Tyagi et al. (2021) used eNose and gas chromatography–mass spectrometry to differentiate between the CRC group and non-cancer group based on their chemical fingerprints, revealing that eNose had good sensitivity and specificity. Using a neural network classifier, eNose could distinguish between the CRC and non-cancer groups, with an AUC of 0.81, high sensitivity of 91%, and specificity of 55%. Analysis of the CRC and non-cancer groups using a random forest classifier yielded an AUC of 0.80, sensitivity of 82%, and specificity of 55%.

eNoses in the diagnosis of inflammatory bowel disease

Inflammatory bowel disease (IBD) is an idiopathic, chronic, and nonspecific inflammatory intestinal disorder that can be classified into ulcerative colitis (UC) and Crohn’s disease (CD). The etiology and pathogenesis, which involve genetic susceptibility, environmental triggers (such as diet and lifestyle), and effects on the host microbiome, remain unclear. Bacterial diversity is difficult to study, because only 50% of organisms can be successfully cultured. Although modern genomic technologies can circumvent this problem, they are costly and laborious, making them difficult to adapt to routine clinical use. Among patients with IBD, the endoscopic disease activity level is associated with poor outcomes, and endoscopy remains the most reliable test for evaluating symptomatic patients. However, endoscopy is invasive and imposes physical, psychological, and financial burdens on patients, highlighting the need for noninvasive biomarkers for IBD diagnosis.

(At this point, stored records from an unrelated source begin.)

(** * A shell-like command line tokenizer: model of [args.go] and its properties

    The Go package [args] splits a line into words, respecting quotes, the
    escape character, brackets and a few "symbol" characters.  The model
    below follows [args.go] function by function.

    Conventions.
    - A Go [rune] is a code point, modelled as [Z].
    - A Go [string] is modelled by the sequence of runes that [ReadRune]
      decodes from it ([gostring]); for valid UTF-8 this is one-to-one, and
      [string(c)], [buf.String()], [io.Copy] and [ioutil.ReadAll] then act on
      rune sequences.
    - The scanner reads from an in-memory string ([NewScannerString]), so the
      only read failure is [io.EOF]. *)

From Stdlib Require Import ZArith.
From stdpp Require Import base gmap list strings.

Local Open Scope Z_scope.

(** ** Runes and strings *)

Definition rune := Z.
Definition gostring := list rune.

(** Code points of an ASCII literal, for writing inputs readably. *)
Definition runes (s : string) : gostring :=
  map (fun a => Z.of_N (Ascii.N_of_ascii a)) (String.list_ascii_of_string s).

(** [unicode.IsSpace]: the Latin-1 spaces and the other code points with the
    Unicode White_Space property. *)
Definition IsSpace (r : rune) : bool :=
  ((9 <=? r) && (r <=? 13)) || (r =? 32) || (r =? 133) || (r =? 160)
  || (r =? 5760) || ((8192 <=? r) && (r <=? 8202))
  || (r =? 8232) || (r =? 8233) || (r =? 8239) || (r =? 8287) || (r =? 12288).

(** [strings.ContainsRune] on decoded strings. *)
Definition ContainsRune (s : gostring) (r : rune) : bool :=
  existsb (Z.eqb r) s.

(** ** Constants of the package *)

Definition ESCAPE_CHAR : rune := 92.    (* backslash *)
Definition OPTION_CHAR : rune := 45.    (* dash *)
Definition QUOTE_CHARS : gostring := [96; 39; 34].                 (* backquote, quote, double quote *)
Definition SYMBOL_CHARS : gostring := [124; 62; 60; 35; 123; 40; 91]. (* | > < # { ( [ *)
Definition NO_QUOTE : rune := 65533.    (* unicode.ReplacementChar, U+FFFD *)

(** The map [BRACKETS], as its lookup: [BRACKETS c = Some b] is Go's
    [b, ok := BRACKETS[c]] with [ok = true]. *)
Definition BRACKETS (c : rune) : option rune :=
  if c =? 123 then Some 125        (* braces *)
  else if c =? 91 then Some 93     (* square brackets *)
  else if c =? 40 then Some 41     (* parentheses *)
  else None.

(** ** The scanner *)

Inductive error := EOF.

Record Scanner := mkScanner {
  rd : list rune;            (* what is left to read of [in] *)
  InfieldBrackets : bool
}.

Definition NewScannerString (s : gostring) : Scanner :=
  {| rd := s; InfieldBrackets := false |}.

(** The local variables of one [NextToken] call. *)
Record ScanState := mkState {
  buf : gostring;
  first : bool;
  escape : bool;
  quote : rune;
  brackets : list rune;      (* stack of open brackets, top at the end *)
  delim : Z
}.
(** * WebClient: the release synchronisation task, the loader directive and
      the build configuration

    The development embeds three source files:
    - [tasks/rebaseWebClient], a Node script that drives git through
      [child_process.exec];
    - the [protonLoader] directive;
    - [env/conf.build.js], the table of third-party files.

    The script talks to git, a shell, grep and npm packages (minimist, chalk,
    strip-ansi, dedent); the directive talks to the browser.  They are not
    part of the repository and are modelled here by small executable
    definitions ([Text.stripAnsi], [Js], [Grep], [Git], [Shell],
    [ProtonLoader.animation_frame]); each one says what it keeps of the real
    tool.  The functions of the script itself are translated line by line in
    [RebaseWebClient]. *)

From stdpp Require Import base gmap strings list.

Open Scope string_scope.

(** ** Text: JavaScript string operations used by the script *)

Module Text.

Definition char (n : nat) : string := String (Ascii.ascii_of_nat n) "".

(** The line feed and the double quote, which cannot be typed in a literal. *)
Definition nl : string := char 10.
Definition dq : string := char 34.

Definition code (c : Ascii.ascii) : nat := Ascii.nat_of_ascii c.
(** C4: the overload probability of the code is not monotone.  With
    [math.exp(-743.0) = 4 * 2^(-1074)] and [math.exp(-744.0) = 2 * 2^(-1074)],
    at capacity [1000] the sum is [0.9476...] at [lam = 743.0] and [1.2879...]
    at [lam = 744.0], where the clamp cuts it to [1.0]: the overload
    probability is [0.0523...] at [743.0] and drops to [0.0] at [744.0]. *)
Theorem poisson_overload_prob_decreases (math_exp : float -> float) :
  math_exp (-743) = 0x1p-1072 ->
  math_exp (-744) = 0x1p-1073 ->
  cdf_total math_exp 1000 743 = 0x1.e531726baf90cp-1 /\
  cdf_total math_exp 1000 744 = 0x1.49b9121c9a00fp+0 /\
  poisson_overload_prob math_exp 743 1000 = Ok 0x1.ace8d94506f4p-5 /\
  poisson_overload_prob math_exp 744 1000 = Ok 0 /\
  (743 <? 744) = true /\
  (0 <? 0x1.ace8d94506f4p-5) = true.
Proof.
  intros H3 H4.
  rewrite (cdf_total_exp math_exp _ 1000 743 H3).
  rewrite (cdf_total_exp math_exp _ 1000 744 H4).
  rewrite (poisson_overload_prob_exp math_exp _ 743 1000 H3).
  rewrite (poisson_overload_prob_exp math_exp _ 744 1000 H4).
  repeat split; vm_compute; reflexivity.
Qed.

Lemma poisson_overload_prob_decreases_witness :
  exp_approx (-743) = 0x1p-1072 /\
  exp_approx (-744) = 0x1p-1073 /\
  poisson_overload_prob exp_approx 743 1000 = Ok 0x1.ace8d94506f4p-5 /\
  poisson_overload_prob exp_approx 744 1000 = Ok 0.
Proof.
  assert (H3 : exp_approx (-743) = 0x1p-1072) by (vm_compute; reflexivity).
  assert (H4 : exp_approx (-744) = 0x1p-1073) by (vm_compute; reflexivity).
  split; [exact H3 |]. split; [exact H4 |].
  destruct (poisson_overload_prob_decreases exp_approx H3 H4)
    as (_ & _ & E3 & E4 & _).
  split; assumption.
Defined.

End Float64.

Arasaradnam et al. (2013) first used eNose and field asymmetric ion mobility spectrometry (FAIMS) to detect VOCs in the urine of patients with IBD and successfully generated a characteristic chemical fingerprint. They recruited 62 study participants, including 48 patients with IBD (24 with CD and 24 with UC) and 14 healthy controls. The disease activity of the study participants was recorded, and urine samples were collected. The urine samples were analyzed for VOCs using eNose and FAIMS. The eNose data obtained from the experiment were analyzed, and the results showed that eNose could accurately distinguish between patients with IBD and healthy controls, with an accuracy of 0.75% (p-value < 0.001).

Tiele et al. (2019) used eNose and a commercial gas chromatography-ion mobility spectrometer to examine the breath samples of patients. The study enrolled 39 participants: 14 were diagnosed with CD, 16 with UC, and 9 served as controls. Both methods could distinguish patients with IBD from controls, with eNose technology having an AUC ± 95% CI of 0.81 ± (0.66–0.96), sensitivity of 67%, and specificity of 89%. In addition, this method could differentiate UC from CD, with eNose technology having an AUC ± 95% of 0.88 ± (0.77–0.98), sensitivity of 71%, and specificity of 88%.